Should it surprise us that Jesus could cause vats of water to become wine of the finest order? No more than that he could walk on water or speak palsied limbs into wholeness. As far as I’m concerned, the One who made the molecules that we know as matter can order and reorder them as She likes.

When the steward tasted the water that had become wine, and did not know where it came from (though the servants who had drawn the water knew), the steward called the bridegroom and said to him, ‘Everyone serves the good wine first, and then the inferior wine after the guests have become drunk. But you have kept the good wine until now.’ Jesus did this, the first of his signs, in Cana of Galilee, and revealed his glory; and his disciples believed in him.

This was the first BIG way that Jesus revealed the Life of the Kingdom he came to invite humankind to live in.
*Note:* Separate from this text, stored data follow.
(** * MeetingMaster: the transcript pipeline

    A shallow embedding of the transcript pipeline of the MeetingMaster
    server and the properties of its normalizer, summarization client,
    entity derivation and persistence orchestration.  The code embedded is
    that of server/lib/transcript-handler.ts (line numbers in the comments
    are those of this file; the summarization client of lib/openai.ts
    follows it there from line 596 on), of the routes and the storage class
    (registerRoutes, DatabaseStorage) and of the schema
    (shared/schema.ts).

    Conventions of the embedding.
    - JavaScript strings are [string]s of 7-bit code units; [toLowerCase],
      [toUpperCase] and [trim] are the ECMAScript functions restricted to
      that range.
    - Database tables are lists of rows in insertion order; a [serial]
      column is a counter kept next to the table.  The [createdAt] columns
      (filled by the database, read nowhere in the pipeline) are left out.
    - Asynchronous code is run sequentially: a computation is a function
      from the world to an outcome (a value or a thrown exception) and the
      world after it.  Writes made before an exception stay.
    - Identities and the other integer columns are natural numbers.  The
      columns are 32-bit integers ([integer], [serial]), and the database
      refuses a value above 2147483647 with an error; this refusal is not
      part of the embedding, and the statements about requests that carry
      an identity are made for identities within that range ([inInt4]). *)

From Stdlib Require Import List String Ascii Bool Arith ZArith Lia Permutation.
Import ListNotations.
Local Open Scope string_scope.
Local Open Scope list_scope.
Local Open Scope nat_scope.

Set Implicit Arguments.

(** ** ECMAScript string functions used by the pipeline *)

Module JS.

Infix "^" := String.append (at level 30, right associativity) : string_scope.

(** The line feed, written ['\n'] in the source. *)
Definition LF : ascii := ascii_of_nat 10.
Definition nl : string := String LF EmptyString.

(** The double quote. *)
Definition DQ : ascii := ascii_of_nat 34.

Definition truthy (s : string) : bool :=
  match s with EmptyString => false | String _ _ => true end.

Definition is_upper (c : ascii) : bool :=
  let n := nat_of_ascii c in (65 <=? n) && (n <=? 90).

Definition is_lower (c : ascii) : bool :=
  let n := nat_of_ascii c in (97 <=? n) && (n <=? 122).

Definition lower_char (c : ascii) : ascii :=
  if is_upper c then ascii_of_nat (nat_of_ascii c + 32) else c.

Definition upper_char (c : ascii) : ascii :=
  if is_lower c then ascii_of_nat (nat_of_ascii c - 32) else c.

Fixpoint map_chars (f : ascii -> ascii) (s : string) : string :=
  match s with
  | EmptyString => EmptyString
  | String c s' => String (f c) (map_chars f s')
  end.

Definition toLowerCase : string -> string := map_chars lower_char.
Definition toUpperCase : string -> string := map_chars upper_char.

(** [s.includes(sub)] *)
Fixpoint includes (s sub : string) : bool :=
  String.prefix sub s ||
  match s with
  | EmptyString => false
  | String _ s' => includes s' sub
  end.

(** White space of [String.prototype.trim] below U+0080. *)
Definition is_space (c : ascii) : bool :=
  let n := nat_of_ascii c in
  (n =? 9) || (n =? 10) || (n =? 11) || (n =? 12) || (n =? 13) || (n =? 32).

Fixpoint trimStart (s : string) : string :=
  match s with
  | EmptyString => EmptyString
  | String c s' => if is_space c then trimStart s' else s
  end.

Fixpoint trimEnd (s : string) : string :=
  match s with
  | EmptyString => EmptyString
  | String c s' =>
      match trimEnd s' with
      | EmptyString => if is_space c then EmptyString else String c EmptyString
      | t => String c t
      end
  end.

Definition trim (s : string) : string := trimEnd (trimStart s).

(** [s.split(sep)] for a one-character separator. *)
Fixpoint split (sep : ascii) (s : string) : list string :=
  match s with
  | EmptyString => [EmptyString]
  | String c s' =>
      if Ascii.eqb c sep then EmptyString :: split sep s'
      else match split sep s' with
           | h :: t => String c h :: t
           | [] => [String c EmptyString]
           end
  end.

(** [parts.join(sep)] *)
Definition join (sep : string) (parts : list string) : string :=
  String.concat sep parts.

(** [s.replace(Q, '')] where Q is the global pattern matching one double
    quote: every double quote is removed. *)
Fixpoint stripQuotes (s : string) : string :=
  match s with
  | EmptyString => EmptyString
  | String c s' =>
      if Ascii.eqb c DQ then stripQuotes s' else String c (stripQuotes s')
  end.

Fixpoint countQuotes (s : string) : nat :=
  match s with
  | EmptyString => 0
  | String c s' => (if Ascii.eqb c DQ then 1 else 0) + countQuotes s'
  end.

(** [line.split(R)] where R matches a comma followed, up to the end of
    the string, by pairs of double quotes only (a lookahead): the
    lookahead holds at a comma exactly when the rest of the string has an
    even number of double quotes.  R has no capturing group, so only the
    pieces between the matched commas are returned. *)
Fixpoint splitCsv (s : string) : list string :=
  match s with
  | EmptyString => [EmptyString]
  | String c s' =>
      if Ascii.eqb c "," && Nat.even (countQuotes s')
      then EmptyString :: splitCsv s'
      else match splitCsv s' with
           | h :: t => String c h :: t
           | [] => [String c EmptyString]
           end
  end.

(** The text before the first colon, when there is a colon. *)
Fixpoint beforeColon (s : string) : option string :=
  match s with
  | EmptyString => None
  | String c s' =>
      if Ascii.eqb c ":" then Some EmptyString
      else option_map (String c) (beforeColon s')
  end.

(** Group 1 of [s.match(/^([^:]+):/)]: at least one character that is no
    colon, from the start of the string, followed by a colon. *)
Definition matchSpeakerPrefix (s : string) : option string :=
  match beforeColon s with
  | Some EmptyString => None
  | r => r
  end.

(** [part[0]], with [undefined] printed by [join] as the empty string. *)
Definition firstChar (s : string) : string :=
  match s with
  | EmptyString => EmptyString
  | String c _ => String c EmptyString
  end.

End JS.
Import JS.

(** ** Data model (shared/schema.ts and the SummaryData interface) *)

(** [attendeeSchema]; the pipeline guards [responsibleFor] before use. *)
Module Attendee.
Record t := {
  name : string;
  role : string;
  contributions : string;
  responsibleFor : option (list string)
}.
End Attendee.

(** [decisionSchema] *)
Module DecisionDetail.
Record t := { decision : string; owner : string }.
End DecisionDetail.

(** [taskAssignmentSchema] *)
Module TaskAssignment.
Record t := { task : string; assignee : string }.
End TaskAssignment.

(** An insight is a bare string or an object ([insightAttributionSchema]),
    told apart in the source by [typeof insight === 'string'].  The fields
    of the object are read through [any], so each may be absent. *)
Inductive Insight :=
| PlainInsight (s : string)
| AttributedInsight (insight text speaker : option string).

Inductive Question :=
| PlainQuestion (s : string)
| AttributedQuestion (question speaker : string) (text : option string).

(** [discussionPointSchema]; [insights] and [decisions] are guarded by the
    pipeline before use, so they may be absent. *)
Module DiscussionPoint.
Record t := {
  topic : string;
  summary : string;
  contributors : option (list string);
  insights : option (list Insight);
  questions : list Question;
  decisions : option (list DecisionDetail.t)
}.
End DiscussionPoint.

(** [followUpSchema] *)
Module FollowUp.
Record t := {
  nextMeeting : option string;
  deferredTopics : option (list string);
  resources : option (list string);
  taskAssignments : option (list TaskAssignment.t)
}.
End FollowUp.

Module Sentiment.
Record t := { tone : string; engagement : string; concerns : option string }.
End Sentiment.

(** [transcriptHighlightSchema] *)
Module Highlight.
Record t := {
  quote : string;
  speaker : string;
  timestamp : string;
  significance : option string
}.
End Highlight.

(** [interface SummaryData] of lib/openai.ts, the parsed reply of the
    summarization service.  [keyDiscussionPoints] and
    [followUpRequirements] are tested for presence by the pipeline. *)
Module SummaryData.
Record t := {
  executiveSummary : string;
  attendees : option (list Attendee.t);
  keyDiscussionPoints : option (list DiscussionPoint.t);
  followUpRequirements : option FollowUp.t;
  sentimentAnalysis : Sentiment.t;
  transcriptHighlights : list Highlight.t;
  decisionMakers : option string
}.
End SummaryData.

(** Table [meetings]. *)
Module InsertMeeting.
Record t := {
  title : string;
  date : string;
  startTime : string;
  endTime : string;
  duration : string;
  participants : list string;
  location : string;
  transcriptUrl : option string;
  transcriptText : option string;
  createdBy : nat;
  teamId : option nat;
  isPublic : option bool
}.
End InsertMeeting.

Module Meeting.
Record t := { id : nat; values : InsertMeeting.t }.
End Meeting.

(** [Partial<InsertMeeting>]: an absent ([undefined]) entry leaves the
    column as it is. *)
Module MeetingPatch.
Record t := {
  title : option string;
  date : option string;
  startTime : option string;
  endTime : option string;
  duration : option string;
  participants : option (list string);
  location : option string;
  transcriptUrl : option (option string);
  transcriptText : option (option string);
  createdBy : option nat;
  teamId : option (option nat);
  isPublic : option (option bool)
}.

Definition empty : t :=
  {| title := None; date := None; startTime := None; endTime := None;
     duration := None; participants := None; location := None;
     transcriptUrl := None; transcriptText := None; createdBy := None;
     teamId := None; isPublic := None |}.
End MeetingPatch.

(** Table [decisions]. *)
Module InsertDecision.
Record t := {
  meetingId : nat;
  description : string;
  owner : string;
  timestamp : string;
  context : string
}.
End InsertDecision.

Module Decision.
Record t := { id : nat; values : InsertDecision.t }.
End Decision.

(** Table [action_items]. *)
Module InsertActionItem.
Record t := {
  meetingId : nat;
  task : string;
  assignee : string;
  deadline : string;
  priority : string;
  status : string;
  notes : option string
}.
End InsertActionItem.

Module ActionItem.
Record t := { id : nat; values : InsertActionItem.t }.
End ActionItem.

(** Table [meeting_summaries]: [meetingId] is [notNull().unique()]. *)
Module InsertMeetingSummary.
Record t := {
  meetingId : nat;
  data : SummaryData.t;
  attachments : option (list string)
}.
End InsertMeetingSummary.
This Life of God is a grand and cosmic reality; it is also manifest on a sub-atomic, micro level. And one of its most fundamental principles is transformation. That is how God-Life becomes visible, wherever one thing is transformed into another.

In this story, we see water transformed into fine wine, the ordinary into the extraordinary. At our communion tables, we experience ordinary wine transformed into the blood of Christ. Whether or not molecules are altered in that transaction is immaterial (as it were). A spiritual transformation occurs which catalyzes an even deeper transformation: ordinary people are transformed into carriers of God’s Life. The Bread becomes the Body, and then the corporate Body becomes the bread broken again to be shared with the world.

As we allow that Life to take root in us, we experience the deep transformation of our spirits being reshaped by the Holy Spirit, the Spirit of Christ, the Spirit of the One who took water and made something delicious out of it, even more delicious than pure water, which is pretty amazing itself.

However you are feeling about yourself or your life today, remember this: This Jesus has taken us at our best and our worst, our most faithful and most self-centered, our most creative and least inspired, and has already turned us into wine of rarest vintage to bring life and joy to the people around us. Let’s not only attend this party – let’s bring the wine of life.